The predecessor to the A8, the V8 Quattro was available with a manual.


----------



## FujiTekniques (Aug 7, 2000)

*Re: Audi A8: Manual Transmission?! (ClownCar)*


_Quote, originally posted by *ClownCar* »_
The predecessor to the A8, the V8 Quattro was available with a manual.

In excessively small numbers, but they do turn up on EBay every once in a while.


----------



## rempel (Sep 4, 2003)

*Re: Audi A8: Manual Transmission?! (J-Tim)*


_Quote, originally posted by *ClownCar* »_To my knowledge, the V8 has never been available in North America with a manual...not even in the earlier 3.7 litre front wheel drive version.
The predecessor to the A8, the V8 Quattro was available with a manual.
the new S4 has a V8 and comes with a manual.








_Quote, originally posted by *J-Tim* »_No, I don't think so.
However, there was an S8 with 6sp manual sold in Europe. The short base one though.

god i'd love to import that. to my knolwdge the S8,A8 never came with a manual in the US


----------



## LangsamKafer (Jul 17, 2001)

*Re: Audi A8: Manual Transmission?! (Quattro80)*


_Quote, originally posted by *Quattro80* »_Quick question...
Did the Audi A8 ever come to North America with a manual transmission?
I'm certain, 100%, that it didn't... my friend swears his friend's father has an A8 that's manual transmission...

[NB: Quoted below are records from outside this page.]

(** * Pintos synchronisation layer (threads/synch.c): semaphores, locks with
    priority donation, and Mesa-style condition variables.

    The C code is embedded shallowly.  Kernel memory is a record of typed
    stores (thread structs, locks, condition variables, semaphores); pointers
    are indices into these stores, and [NULL] is [None] wherever the code
    tests for it.  Every function of synch.c is a computation in a state and
    error monad over that record.  One call of a modelled function is one
    atomic section of the C code (the code between [intr_disable] and
    [intr_set_level], or between two points where the thread can be
    suspended); a blocking function is split at [thread_block] into the call
    itself and its resumption.  An argument of pointer type is an index and
    is never [NULL], so the assertions [ASSERT (x != NULL)] on arguments have
    no counterpart. *)

From Stdlib Require Import ZArith List Bool Lia Permutation Sorted Arith.
Import ListNotations.
Open Scope Z_scope.

(** ** Identifiers and machine integers *)

Definition tid := nat.       (* struct thread *  *)
Definition lock_id := nat.   (* struct lock *    *)
Definition cond_id := nat.   (* struct condition * *)

(** [unsigned] arithmetic of a 32-bit target: results are reduced modulo 2^32. *)
Definition UINT_MODULUS : Z := 2 ^ 32.
Definition wrap32 (z : Z) : Z := z mod UINT_MODULUS.

(** ** Data model *)

(** A thread is blocked or not; which of the threads that are not blocked is
    running is [cur] below. *)
Inductive thread_status := THREAD_READY | THREAD_BLOCKED.

(** The fields of [struct thread] that synch.c reads and writes.  The list
    elements [elem] and [donation_elem] are the memberships of the thread in a
    waiter list and in a donation list; a list of threads is a list of thread
    pointers. *)
Record thread := mkThread {
  priority : Z;                     (* effective priority *)
  original_priority : Z;            (* base priority *)
  donations : list tid;             (* threads donating to this thread *)
  waiting_lock : option lock_id;    (* lock this thread is blocked on *)
  status : thread_status
}.

Record semaphore := mkSema {
  value : Z;                        (* unsigned value *)
  waiters : list tid                (* struct list waiters *)
}.

Record lock := mkLock {
  holder : option tid;              (* struct thread *holder *)
  semaphore_of : semaphore          (* struct semaphore semaphore *)
}.

(** A condition variable is a list of [struct semaphore_elem].  Each element
    is the local variable [waiter] of one activation of [cond_wait]; a thread
    has at most one such activation, so the element is named by the thread
    whose stack holds it. *)
Record condition := mkCond {
  cond_waiters : list tid
}.

(** Calls made to the scheduler (threads/thread.c), in program order. *)
Inductive sched_event :=
| EvBlock (t : tid)
| EvUnblock (t : tid)
| EvYield (t : tid).

Record kernel := mkKernel {
  threads : tid -> thread;
  semas : nat -> semaphore;         (* free-standing semaphores *)
  locks : lock_id -> lock;
  conds : cond_id -> condition;
  waiter_frames : tid -> semaphore; (* waiter.semaphore of t's cond_wait *)
  cur : tid;                        (* thread_current () *)
  in_intr : bool;                   (* intr_context () *)
  sched : list sched_event;
  stray : nat -> tid -> Z;          (* memory beside the list heads, see below *)
  clock : nat                       (* atomic sections run so far *)
}.

(** The memory beside a list head.  [list_entry (e, struct thread, elem)] of
    the tail sentinel of a waiter list is an address next to the list head,
    inside the [semaphore_elem] that holds the semaphore or beside it on the
    stack, and not a thread struct.  A read of [->priority] through it is a
    load like any other; which word it yields depends on the layout of
    [struct thread] (threads/thread.h, which is not part of the sources) and
    on what that memory holds at the time.  The word is taken as a parameter:
    [stray k n e] is what such a read through the sentinel of the semaphore
    of [e]'s [cond_wait] yields during the [n]-th atomic section.  No
    function of synch.c writes it. *)

(** A pointer to a [struct semaphore]: free-standing, the member of a lock, or
    the member of a [semaphore_elem]. *)
Inductive sema_ptr :=
| SemaAt (a : nat)
| LockSema (l : lock_id)
| WaiterSema (t : tid).
Arguments SemaAt a%_nat.
Arguments LockSema l%_nat.
Arguments WaiterSema t%_nat.

Definition upd {A : Type} (f : nat -> A) (i : nat) (a : A) : nat -> A :=
  fun j => if Nat.eqb j i then a else f j.
Lemma HKLProjection_project_shape pdf H W hkl :
  arr3_shape H W (pdf_pixels pdf) -> HKLProjection_project pdf = Ok hkl ->
  arr3_shape H W hkl.
Proof.
  destruct pdf as [pixels k UB R0 P]. simpl. intros Hs.
  destruct (inv (dot R0 UB)) as [RUB_1|e]; simpl; [|discriminate].
  set (r := scale _ k).
  assert (Hr : arr3_shape H W r).
  { unfold r. apply scale_shape, sub_broadcast_shape, tensordot_shape,
      normalized_shape. exact Hs. }
  destruct r as [[h k'] l]. intros Heq. injection Heq as <-. exact Hr.
Qed.

(** X12: Qpar and Qper.  Where the Qx/Qy/Qz projection gives (qx, qy,
    qz), the Qpar/Qper projection gives Qper = qz, and a Qpar that is
    nowhere negative and whose square is qx^2 + qy^2; where the former
    raises, so does the latter. *)
Theorem QparQper_of_QxQyQz (pdf : PDataFrame) (H W i j : nat) :
  arr3_shape H W (pdf_pixels pdf) -> (i < H)%nat -> (j < W)%nat ->
  match QxQyQzProjection_project pdf with
  | Raise e => QparQperProjection_project pdf = Raise e
  | Ok (qx, qy, qz) =>
      exists qpar,
        QparQperProjection_project pdf = Ok (qpar, qz) /\
        has_shape H W qpar /\
        0 <= grid_at qpar i j /\
        grid_at qpar i j * grid_at qpar i j
        = grid_at qx i j * grid_at qx i j + grid_at qy i j * grid_at qy i j
  end.
Proof.
  intros Hs Hi Hj. unfold QparQperProjection_project.
  destruct (QxQyQzProjection_project pdf) as [[[qx qy] qz]|e] eqn:Hq;
    [|reflexivity].
  assert (Hshape : arr3_shape H W (qx, qy, qz)).
  { apply (HKLProjection_project_shape
             (mkPDataFrame (pdf_pixels pdf) (pdf_k pdf) diag_2pi
                           (pdf_R pdf) (pdf_P pdf))); [exact Hs|].
    destruct pdf. exact Hq. }
  destruct Hshape as (Hx & Hy & _).
  simpl. eexists. split; [reflexivity|].
  assert (Hsum : has_shape H W
            (grid_zip Rplus (grid_zip Rmult qx qx) (grid_zip Rmult qy qy)))
    by (repeat apply has_shape_zip; assumption).
  split; [apply has_shape_map; exact Hsum|].
  rewrite (grid_at_map H W _ _ i j Hsum Hi Hj).
  rewrite (grid_at_zip H W) by (try apply has_shape_zip; assumption).
  rewrite !(grid_at_zip H W) by assumption.
  split; [apply sqrt_pos|]. apply sqrt_sqrt. nra.
Qed.

Lemma QparQper_of_QxQyQz_witness :
  let pdf := mkPDataFrame ([[2]], [[0]], [[0]]) 3 identity identity identity in
  match QxQyQzProjection_project pdf with
  | Raise e => QparQperProjection_project pdf = Raise e
  | Ok (qx, qy, qz) =>
      exists qpar,
        QparQperProjection_project pdf = Ok (qpar, qz) /\
        has_shape 1 1 qpar /\
        0 <= grid_at qpar 0 0 /\
        grid_at qpar 0 0 * grid_at qpar 0 0
        = grid_at qx 0 0 * grid_at qx 0 0 + grid_at qy 0 0 * grid_at qy 0 0
  end.
Proof.
  intros pdf.
  apply (QparQper_of_QxQyQz pdf 1 1 0 0); [|lia|lia].
  simpl. unfold has_shape. simpl. repeat split; repeat constructor.
Defined.

End MoreProjectionProperties.

(* ================================================================== *)
(** * Further properties: pixels, files and options *)
(* ================================================================== *)

Section PixelProperties.
Local Open Scope R_scope.

Lemma getitem_in_range {A : Type} (l : list A) (k : Z) (d : A) :
  (0 <= k < Z.of_nat (List.length l))%Z ->
  getitem l k = Ok (nth (Z.to_nat k) l d).
Proof.
  intros Hk. unfold getitem.
  destruct (Z.ltb_spec k 0); [lia|].
  destruct (Z.leb_spec 0 k); [|lia].
  destruct (Z.ltb_spec k (Z.of_nat (List.length l))); [|lia].
  simpl. destruct (nth_error l (Z.to_nat k)) as [x|] eqn:Hn.
  - rewrite (nth_error_nth _ _ d Hn). reflexivity.
  - apply nth_error_None in Hn. lia.
Qed.

Lemma getitem_out_of_range {A : Type} (l : list A) (k : Z) :
  (Z.of_nat (List.length l) <= k \/ k < - Z.of_nat (List.length l))%Z ->
  exists e, getitem l k = Raise e.
Proof.
  intros Hk. unfold getitem.
  destruct (Z.ltb_spec k 0).
  - destruct (Z.leb_spec 0 (k + Z.of_nat (List.length l))); simpl.
    + destruct (Z.ltb_spec (k + Z.of_nat (List.length l))
                           (Z.of_nat (List.length l))); [lia|].
      eexists. reflexivity.
    + eexists. reflexivity.
  - destruct (Z.leb_spec 0 k); [|lia]. simpl.
    destruct (Z.ltb_spec k (Z.of_nat (List.length l))); [lia|].
    eexists. reflexivity.
Qed.

Lemma getitem2_in_range H W (a : grid) (r c : Z) :
  has_shape H W a -> (0 <= r < Z.of_nat H)%Z -> (0 <= c < Z.of_nat W)%Z ->
  getitem2 a r c = Ok (grid_at a (Z.to_nat r) (Z.to_nat c)).
Proof.
  intros Ha Hr Hc. unfold getitem2, grid_at.
  rewrite (getitem_in_range a r []) by (destruct Ha; lia). simpl.
  apply getitem_in_range.
  rewrite (has_shape_row H W a (Z.to_nat r) Ha) by lia. exact Hc.
Qed.

(** The pixel array of [get_pixels], entry by entry. *)
Lemma get_pixels_of_at H W sdd cx cy (y x : grid) :
  has_shape H W y -> has_shape H W x ->
  (0 <= cx < Z.of_nat W)%Z -> (0 <= cy < Z.of_nat H)%Z ->
  exists pixels,
    get_pixels_of sdd (cx, cy) y x = Ok pixels /\ arr3_shape H W pixels /\
    forall i j, (i < H)%nat -> (j < W)%nat ->
      pixel_at pixels i j
      = (sdd,
         - (grid_at x i j - grid_at x (Z.to_nat cy) (Z.to_nat cx)),
         grid_at y i j - grid_at y (Z.to_nat cy) (Z.to_nat cx)).
Proof.
  intros Hy Hx Hcx Hcy. unfold get_pixels_of. simpl fst. simpl snd.
  rewrite (getitem2_in_range H W y cy cx Hy Hcy Hcx).
  rewrite (getitem2_in_range H W x cy cx Hx Hcy Hcx). simpl.
  eexists. split; [reflexivity|]. split.
  - simpl. split; [|split]; repeat apply has_shape_map; assumption.
  - intros i j Hi Hj. unfold pixel_at.
    rewrite !(grid_at_map H W) by (repeat apply has_shape_map; assumption).
    entries; ring.
Qed.

(** X13: [get_pixels] puts the central pixel on the beam axis.  For a
    central pixel (cx, cy) inside an H x W detector, the pixel array has
    the shape of the detector, every pixel has the sample to detector
    distance as first coordinate and its offsets from the central pixel
    as the other two (x negated), and the central pixel, row cy and
    column cx, is (sdd, 0, 0). *)
Theorem get_pixels_central (H W : nat) (sdd : R) (cx cy : Z) (y x : grid) :
  has_shape H W y -> has_shape H W x ->
  (0 <= cx < Z.of_nat W)%Z -> (0 <= cy < Z.of_nat H)%Z ->
  exists pixels,
    get_pixels_of sdd (cx, cy) y x = Ok pixels /\ arr3_shape H W pixels /\
    pixel_at pixels (Z.to_nat cy) (Z.to_nat cx) = (sdd, 0, 0) /\
    forall i j, (i < H)%nat -> (j < W)%nat ->
      pixel_at pixels i j
      = (sdd,
         - (grid_at x i j - grid_at x (Z.to_nat cy) (Z.to_nat cx)),
         grid_at y i j - grid_at y (Z.to_nat cy) (Z.to_nat cx)).
Proof.
  intros Hy Hx Hcx Hcy.
  destruct (get_pixels_of_at H W sdd cx cy y x Hy Hx Hcx Hcy)
    as (pixels & Hp & Hs & Hat).
  exists pixels. repeat split; try assumption.
  rewrite Hat by lia. entries; ring.
Qed.

Lemma detector_2x2_shape : has_shape 2 2 [[0; 1]; [2; 3]].
Proof. unfold has_shape. simpl. split; [reflexivity|]. repeat constructor. Qed.

Lemma get_pixels_central_witness :
  let y : grid := [[0; 1]; [2; 3]] in
  let x : grid := [[0; 1]; [2; 3]] in
  exists pixels,
    get_pixels_of 1000 (1, 0)%Z y x = Ok pixels /\ arr3_shape 2 2 pixels /\
    pixel_at pixels (Z.to_nat 0) (Z.to_nat 1) = (1000, 0, 0) /\
    forall i j, (i < 2)%nat -> (j < 2)%nat ->
      pixel_at pixels i j
      = (1000,
         - (grid_at x i j - grid_at x (Z.to_nat 0) (Z.to_nat 1)),
         grid_at y i j - grid_at y (Z.to_nat 0) (Z.to_nat 1)).
Proof.
  intros y x.
  apply (get_pixels_central 2 2 1000 1 0 y x detector_2x2_shape detector_2x2_shape);
    simpl; lia.
Defined.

There is a slight possibility that his father is an enthusiast and his original tranny took a dump and he replaced it with a manual that had been shipped over. They are available for a price.
There is also a chance that your friend has mistaken a Tip-tronic for a manual.
What model year is the A8?


----------



## GTI_CH (Aug 24, 2001)

European delivery?


----------



## MartijnGizmo (Apr 21, 2002)

*Re: Audi A8: Manual Transmission?! (LangsamKafer)*

Weren't the V6's sold in the USA????? Or maybe you should just check the car to be sure.


----------



## what (Jun 24, 1999)

*Re: Audi A8: Manual Transmission?! (MartijnGizmo)*


_Quote, originally posted by *MartijnGizmo* »_Weren't the V6's sold in the USA????? Or maybe you should just check the car to be sure.
They sold the smaller 3.7 l V8 for a time, no v6


----------



## TabulaVicious (Sep 15, 2004)

*Re: Audi A8: Manual Transmission?! (Quattro80)*

An Audi 01E type transmission should bolt up. You will need to VAG your ECU, get a shift linkage from Europe, get a custom flywheel (or get one from Europe) and probably fabricate some odds and ends (like tranny mounts).
http://www.elektro.com/~audi/


----------